Внезапно Ирис сбросила газ и тормознула. Одд вжался грудью в ее спину.

— А, черт…

Шоссе впереди было перегорожено деревянными стойками в красную и желтую полоску. Человек двадцать полицейских в сине-зеленых комбинезонах направляли все машины с молодыми водителями и пассажирами к обочине дороги и выстраивали их там в ряд. Полицейские не трогали пожилых и семейных. Добродушно улыбающийся блюститель порядка остановил и Ирис. Он поднес руку к форменной фуражке и отдал честь, что должно было означать: слуги общества рады вам служить.

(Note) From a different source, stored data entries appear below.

(* ===== verification/RaftMembership.v ===== *)
(** * Membership changes by joint consensus

    [crates/compute/cave-ha/src/raft/membership.rs], with the quorum arithmetic of
    [types.rs]: the configurations of a change, their validation, and the
    intersection of quorums that makes the two-phase change safe. *)

From S2P Require Import Prelude RaftTypes.

Module MembershipChange.

Definition joint_for_add (current : MembershipConfig) (new_id : N) (is_learner : bool) :
    MembershipConfig :=
  let new_voters := if is_learner then voters current else voters current ∪ {[new_id]} in
  let new_learners := if is_learner then learners current ∪ {[new_id]}
                      else learners current ∖ {[new_id]} in
  mkMembershipConfig new_voters new_learners (Some (voters current)) true.

Definition joint_for_remove (current : MembershipConfig) (remove_id : N) : MembershipConfig :=
  mkMembershipConfig (voters current ∖ {[remove_id]}) (learners current ∖ {[remove_id]})
    (Some (voters current)) true.

Definition leave_joint (joint : MembershipConfig) : MembershipConfig :=
  mkMembershipConfig (voters joint) (learners joint) None false.

Inductive invalid : Set := NoVoters | Overlap (ids : gset N) | RemovesMany.

Definition validate (current proposed : MembershipConfig) : result invalid unit :=
  if bool_decide (voters proposed = ∅) then Err NoVoters
  else
    let overlap := voters proposed ∩ learners proposed in
    if bool_decide (overlap ≠ ∅) then Err (Overlap overlap)
    else
      let removed := voters current ∖ voters proposed in
      if (1 <? size removed)%nat then Err RemovesMany else Ok tt.

End MembershipChange.

Import Membership MembershipChange.

(** ** Quorums are strict majorities *)

Lemma votes_in_size (set votes : gset N) : votes_in set votes = size (set ∩ votes).
Proof.
  unfold votes_in. rewrite <- (size_list_to_set (C := gset N) (filter (λ id, id ∈ votes) (btree_iter set))).
  - apply (f_equal size). apply set_eq. intros x.
    rewrite elem_of_list_to_set, list_elem_of_filter, elem_of_btree_iter. set_solver.
  - apply NoDup_filter. unfold btree_iter. rewrite merge_sort_Permutation. apply NoDup_elements.
Qed.

Definition majority (set votes : gset N) : Prop := (size set < 2 * size (set ∩ votes))%nat.

Lemma quorum_majority (set votes : gset N) :
  (quorum (size set) ≤ votes_in set votes)%nat ↔ majority set votes.
Proof.
  rewrite votes_in_size. unfold quorum, majority.
  pose proof (Nat.div_mod_eq (size set) 2). pose proof (Nat.mod_upper_bound (size set) 2). lia.
Qed.

Lemma has_quorum_majority c votes :
  has_quorum c votes = true ↔
  majority (voters c) votes ∧ (∀ old, voters_outgoing c = Some old → majority old votes).
Proof.
  unfold has_quorum. rewrite <- quorum_majority.
  destruct (Nat.ltb_spec (votes_in (voters c) votes) (quorum (size (voters c)))).
  - split; [done|lia].
  - destruct (voters_outgoing c) as [old|]; [|naive_solver].
    rewrite negb_true_iff, Nat.ltb_ge, quorum_majority. naive_solver.
Qed.

Lemma majority_intersect (set v1 v2 : gset N) :
  majority set v1 → majority set v2 → ∃ x, x ∈ set ∧ x ∈ v1 ∧ x ∈ v2.
Proof.
  unfold majority. intros H1 H2.
  destruct (set_choose_or_empty ((set ∩ v1) ∩ (set ∩ v2))) as [[x Hx]|Hemp]; [set_solver|].
  assert (Hu : size ((set ∩ v1) ∪ (set ∩ v2)) = (size (set ∩ v1) + size (set ∩ v2))%nat)
    by (apply size_union; set_solver).
  assert (Hs : (size ((set ∩ v1) ∪ (set ∩ v2)) ≤ size set)%nat) by (apply subseteq_size; set_solver).
  lia.
Qed.

Lemma has_quorum_self c id :
  voters c = {[id]} → voters_outgoing c = None → has_quorum c {[id]} = true.
Proof.
  intros Hv Ho. apply has_quorum_majority. rewrite Hv, Ho. split; [|done].
  unfold majority. replace ({[id]} ∩ {[id]} : gset N) with ({[id]} : gset N) by set_solver.
  rewrite size_singleton. lia.
Qed.

Lemma has_quorum_mono c v1 v2 : v1 ⊆ v2 → has_quorum c v1 = true → has_quorum c v2 = true.
Proof.
  intros Hsub. rewrite !has_quorum_majority. unfold majority.
  assert (Hm : ∀ s : gset N, (size (s ∩ v1) ≤ size (s ∩ v2))%nat)
    by (intros s; apply subseteq_size; set_solver).
  intros [H1 H2]. split; [specialize (Hm (voters c)); lia|].
  intros old Ho. specialize (H2 old Ho). specialize (Hm old). lia.
Qed.

Lemma has_quorum_intersect c v1 v2 :
  has_quorum c v1 = true → has_quorum c v2 = true → ∃ x, x ∈ voters c ∧ x ∈ v1 ∧ x ∈ v2.
Proof.
  rewrite !has_quorum_majority. intros [H1 _] [H2 _]. by apply majority_intersect.
Qed.

(** ** Properties *)

(** Across a membership change, every quorum of the old configuration, of the
    joint configuration built by [joint_for_add] or [joint_for_remove], and of the
    configuration [leave_joint] ends in, shares a voter with every quorum of its
    neighbour: no two phases of a change can decide independently. *)
Theorem joint_consensus_quorums (c j : MembershipConfig) (v1 v2 : gset N) :
  voters_outgoing c = None →
  (∃ id l, j = joint_for_add c id l) ∨ (∃ id, j = joint_for_remove c id) →
  (has_quorum c v1 = true → has_quorum j v2 = true → ∃ x, x ∈ voters c ∧ x ∈ v1 ∧ x ∈ v2) ∧
  (has_quorum j v1 = true → has_quorum (leave_joint j) v2 = true →
     ∃ x, x ∈ voters j ∧ x ∈ v1 ∧ x ∈ v2).
Proof.
  intros Hc Hj.
  assert (Hout : voters_outgoing j = Some (voters c)) by naive_solver.
  rewrite !has_quorum_majority. split.
  - intros [H1 _] [_ H2]. apply majority_intersect; [done|]. by apply H2.
  - intros [H1 _] [H2 _]. by apply majority_intersect.
Qed.

Lemma joint_consensus_quorums_witness :
  let c := mkMembershipConfig {[1; 2; 3]} ∅ None false in
  let j := joint_for_add c 4 false in
  (has_quorum c {[1; 2]} = true → has_quorum j {[2; 3; 4]} = true →
     ∃ x, x ∈ voters c ∧ x ∈ ({[1; 2]} : gset N) ∧ x ∈ ({[2; 3; 4]} : gset N)) ∧
  (has_quorum j {[1; 2]} = true → has_quorum (leave_joint j) {[2; 3; 4]} = true →
     ∃ x, x ∈ voters j ∧ x ∈ ({[1; 2]} : gset N) ∧ x ∈ ({[2; 3; 4]} : gset N)).
Proof. apply joint_consensus_quorums; [reflexivity | left; by exists 4, false]. Defined.

(** [validate] accepts exactly the proposals with at least one voter, disjoint
    voters and learners, and at most one voter removed. *)
Theorem validate_ok_iff (current proposed : MembershipConfig) :
  validate current proposed = Ok tt ↔
  voters proposed ≠ ∅ ∧ voters proposed ∩ learners proposed = ∅ ∧
  (size (voters current ∖ voters proposed) ≤ 1)%nat.
Proof.
  unfold validate. repeat case_bool_decide; [naive_solver|naive_solver|].
  destruct (Nat.ltb_spec 1 (size (voters current ∖ voters proposed))).
  - split; [done|lia].
  - split; [|done]. intros _. split_and!; [done| |lia].
    by destruct (decide (voters proposed ∩ learners proposed = ∅)).
Qed.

— Водительские права, ваша милость.

Улыбка сошла у него с лица. Ирис взяла у Одда сумку. Вытащила бумажник и протянула полицейскому права.

— Шестьдесят шесть, одиннадцать, восемнадцать, пятьдесят, тринадцать.

Полицейский продиктовал ее номер в микрофон переносного радио.

— Ты сказал: пятьдесят, шестнадцать? — прохрипел голос из динамика.

— Нет, пять, ноль, один, три.

Из динамика послышался слабый треск.

— О’кей, все в порядке! — ответил голос.

— Зеленый свет, мое сердечко, — сказал полицейский уже без улыбки, возвращая Ирис ее права.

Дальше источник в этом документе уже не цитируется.